Collected data entries
[Start of Attachment]

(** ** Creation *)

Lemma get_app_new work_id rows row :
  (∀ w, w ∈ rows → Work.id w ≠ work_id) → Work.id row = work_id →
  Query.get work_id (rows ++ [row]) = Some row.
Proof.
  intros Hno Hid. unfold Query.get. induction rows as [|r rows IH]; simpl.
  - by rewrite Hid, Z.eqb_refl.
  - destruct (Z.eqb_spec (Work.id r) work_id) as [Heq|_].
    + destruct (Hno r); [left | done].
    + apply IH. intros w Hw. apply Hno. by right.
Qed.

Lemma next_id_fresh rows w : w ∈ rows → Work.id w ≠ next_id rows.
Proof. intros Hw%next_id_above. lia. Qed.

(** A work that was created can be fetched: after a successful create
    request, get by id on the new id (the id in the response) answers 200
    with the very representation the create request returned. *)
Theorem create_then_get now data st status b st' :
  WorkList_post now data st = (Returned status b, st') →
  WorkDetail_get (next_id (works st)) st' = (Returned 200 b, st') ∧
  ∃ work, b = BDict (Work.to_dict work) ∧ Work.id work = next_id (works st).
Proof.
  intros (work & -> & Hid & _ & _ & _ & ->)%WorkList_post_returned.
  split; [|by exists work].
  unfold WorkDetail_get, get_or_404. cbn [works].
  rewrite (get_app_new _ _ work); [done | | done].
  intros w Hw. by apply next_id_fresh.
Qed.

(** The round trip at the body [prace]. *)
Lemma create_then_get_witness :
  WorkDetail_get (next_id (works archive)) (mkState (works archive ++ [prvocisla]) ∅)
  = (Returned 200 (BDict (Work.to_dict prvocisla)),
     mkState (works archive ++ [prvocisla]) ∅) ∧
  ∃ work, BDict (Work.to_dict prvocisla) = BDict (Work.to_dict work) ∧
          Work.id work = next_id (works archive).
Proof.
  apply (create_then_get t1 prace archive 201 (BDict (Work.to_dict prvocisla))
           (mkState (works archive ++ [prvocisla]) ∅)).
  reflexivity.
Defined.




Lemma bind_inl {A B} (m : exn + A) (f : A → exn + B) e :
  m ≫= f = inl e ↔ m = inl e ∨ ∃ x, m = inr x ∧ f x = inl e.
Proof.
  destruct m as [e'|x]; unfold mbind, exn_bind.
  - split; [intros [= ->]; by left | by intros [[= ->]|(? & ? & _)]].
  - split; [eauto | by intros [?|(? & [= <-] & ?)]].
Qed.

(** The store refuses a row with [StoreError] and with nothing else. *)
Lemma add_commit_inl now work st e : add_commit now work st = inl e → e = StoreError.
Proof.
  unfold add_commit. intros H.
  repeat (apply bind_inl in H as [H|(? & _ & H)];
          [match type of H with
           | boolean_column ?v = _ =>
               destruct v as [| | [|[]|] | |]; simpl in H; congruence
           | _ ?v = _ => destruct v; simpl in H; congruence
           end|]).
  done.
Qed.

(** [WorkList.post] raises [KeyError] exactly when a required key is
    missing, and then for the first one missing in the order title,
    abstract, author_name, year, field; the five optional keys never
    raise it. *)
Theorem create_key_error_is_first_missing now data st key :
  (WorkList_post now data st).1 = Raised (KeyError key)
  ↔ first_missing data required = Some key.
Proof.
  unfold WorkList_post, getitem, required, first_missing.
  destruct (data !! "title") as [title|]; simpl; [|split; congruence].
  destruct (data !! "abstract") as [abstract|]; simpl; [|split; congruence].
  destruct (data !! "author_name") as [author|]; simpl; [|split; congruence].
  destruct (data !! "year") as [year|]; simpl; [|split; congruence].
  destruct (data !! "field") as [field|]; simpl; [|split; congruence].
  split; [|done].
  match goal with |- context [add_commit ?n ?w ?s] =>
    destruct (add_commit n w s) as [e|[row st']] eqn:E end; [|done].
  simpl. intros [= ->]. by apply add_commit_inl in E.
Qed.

[End of Attachment]
[Start of Attachment]

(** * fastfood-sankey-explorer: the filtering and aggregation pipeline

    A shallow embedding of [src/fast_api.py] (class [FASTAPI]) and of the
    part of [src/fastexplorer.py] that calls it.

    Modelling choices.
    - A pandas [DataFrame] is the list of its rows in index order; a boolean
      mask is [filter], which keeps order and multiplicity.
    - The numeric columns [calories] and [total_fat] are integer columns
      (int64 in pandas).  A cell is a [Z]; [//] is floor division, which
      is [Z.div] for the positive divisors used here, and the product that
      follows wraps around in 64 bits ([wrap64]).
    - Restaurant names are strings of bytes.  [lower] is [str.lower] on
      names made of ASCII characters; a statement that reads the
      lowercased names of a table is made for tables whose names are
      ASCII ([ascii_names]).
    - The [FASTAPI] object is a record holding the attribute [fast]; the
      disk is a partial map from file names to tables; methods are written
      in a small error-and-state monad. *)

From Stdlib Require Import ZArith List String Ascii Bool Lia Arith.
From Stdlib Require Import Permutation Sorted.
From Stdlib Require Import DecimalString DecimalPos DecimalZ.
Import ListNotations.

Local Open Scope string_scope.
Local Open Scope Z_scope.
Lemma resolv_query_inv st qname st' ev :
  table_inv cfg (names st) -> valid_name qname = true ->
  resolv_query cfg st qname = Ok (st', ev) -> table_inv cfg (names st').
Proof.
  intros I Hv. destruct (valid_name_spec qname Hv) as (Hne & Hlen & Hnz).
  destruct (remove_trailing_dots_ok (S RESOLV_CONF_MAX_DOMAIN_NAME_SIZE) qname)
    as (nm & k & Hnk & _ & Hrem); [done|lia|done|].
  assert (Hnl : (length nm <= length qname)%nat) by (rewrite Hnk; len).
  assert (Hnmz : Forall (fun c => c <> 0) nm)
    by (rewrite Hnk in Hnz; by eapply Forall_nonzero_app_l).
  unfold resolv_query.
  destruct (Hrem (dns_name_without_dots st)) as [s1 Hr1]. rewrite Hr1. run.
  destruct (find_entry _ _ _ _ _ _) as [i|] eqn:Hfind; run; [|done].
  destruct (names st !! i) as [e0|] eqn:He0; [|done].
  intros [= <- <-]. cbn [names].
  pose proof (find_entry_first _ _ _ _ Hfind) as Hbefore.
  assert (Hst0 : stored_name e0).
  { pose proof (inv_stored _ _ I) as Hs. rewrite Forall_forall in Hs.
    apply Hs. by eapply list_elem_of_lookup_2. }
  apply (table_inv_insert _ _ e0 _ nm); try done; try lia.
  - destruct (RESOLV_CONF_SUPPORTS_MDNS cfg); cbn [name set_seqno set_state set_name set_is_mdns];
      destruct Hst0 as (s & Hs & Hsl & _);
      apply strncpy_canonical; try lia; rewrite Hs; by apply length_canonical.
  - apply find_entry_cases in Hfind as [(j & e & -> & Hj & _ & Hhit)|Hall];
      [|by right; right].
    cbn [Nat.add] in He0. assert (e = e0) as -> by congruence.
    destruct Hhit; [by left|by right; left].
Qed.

[End of Attachment]

> [WHAT THIS TASK INVOLVES]
The output should be exactly the lines above from the line containing "[left | done]." to the line containing "prvocisla) = BDict (Work.to_dict work) ∧", inclusive, with no other lines.

> [REPLY]
    + destruct (Hno r); [left | done].
    + apply IH. intros w Hw. apply Hno. by right.
Qed.

Lemma next_id_fresh rows w : w ∈ rows → Work.id w ≠ next_id rows.
Proof. intros Hw%next_id_above. lia. Qed.

(** A work that was created can be fetched: after a successful create
    request, get by id on the new id (the id in the response) answers 200
    with the very representation the create request returned. *)
Theorem create_then_get now data st status b st' :
  WorkList_post now data st = (Returned status b, st') →
  WorkDetail_get (next_id (works st)) st' = (Returned 200 b, st') ∧
  ∃ work, b = BDict (Work.to_dict work) ∧ Work.id work = next_id (works st).
Proof.
  intros (work & -> & Hid & _ & _ & _ & ->)%WorkList_post_returned.
  split; [|by exists work].
  unfold WorkDetail_get, get_or_404. cbn [works].
  rewrite (get_app_new _ _ work); [done | | done].
  intros w Hw. by apply next_id_fresh.
Qed.

(** The round trip at the body [prace]. *)
Lemma create_then_get_witness :
  WorkDetail_get (next_id (works archive)) (mkState (works archive ++ [prvocisla]) ∅)
  = (Returned 200 (BDict (Work.to_dict prvocisla)),
     mkState (works archive ++ [prvocisla]) ∅) ∧
  ∃ work, BDict (Work.to_dict prvocisla) = BDict (Work.to_dict work) ∧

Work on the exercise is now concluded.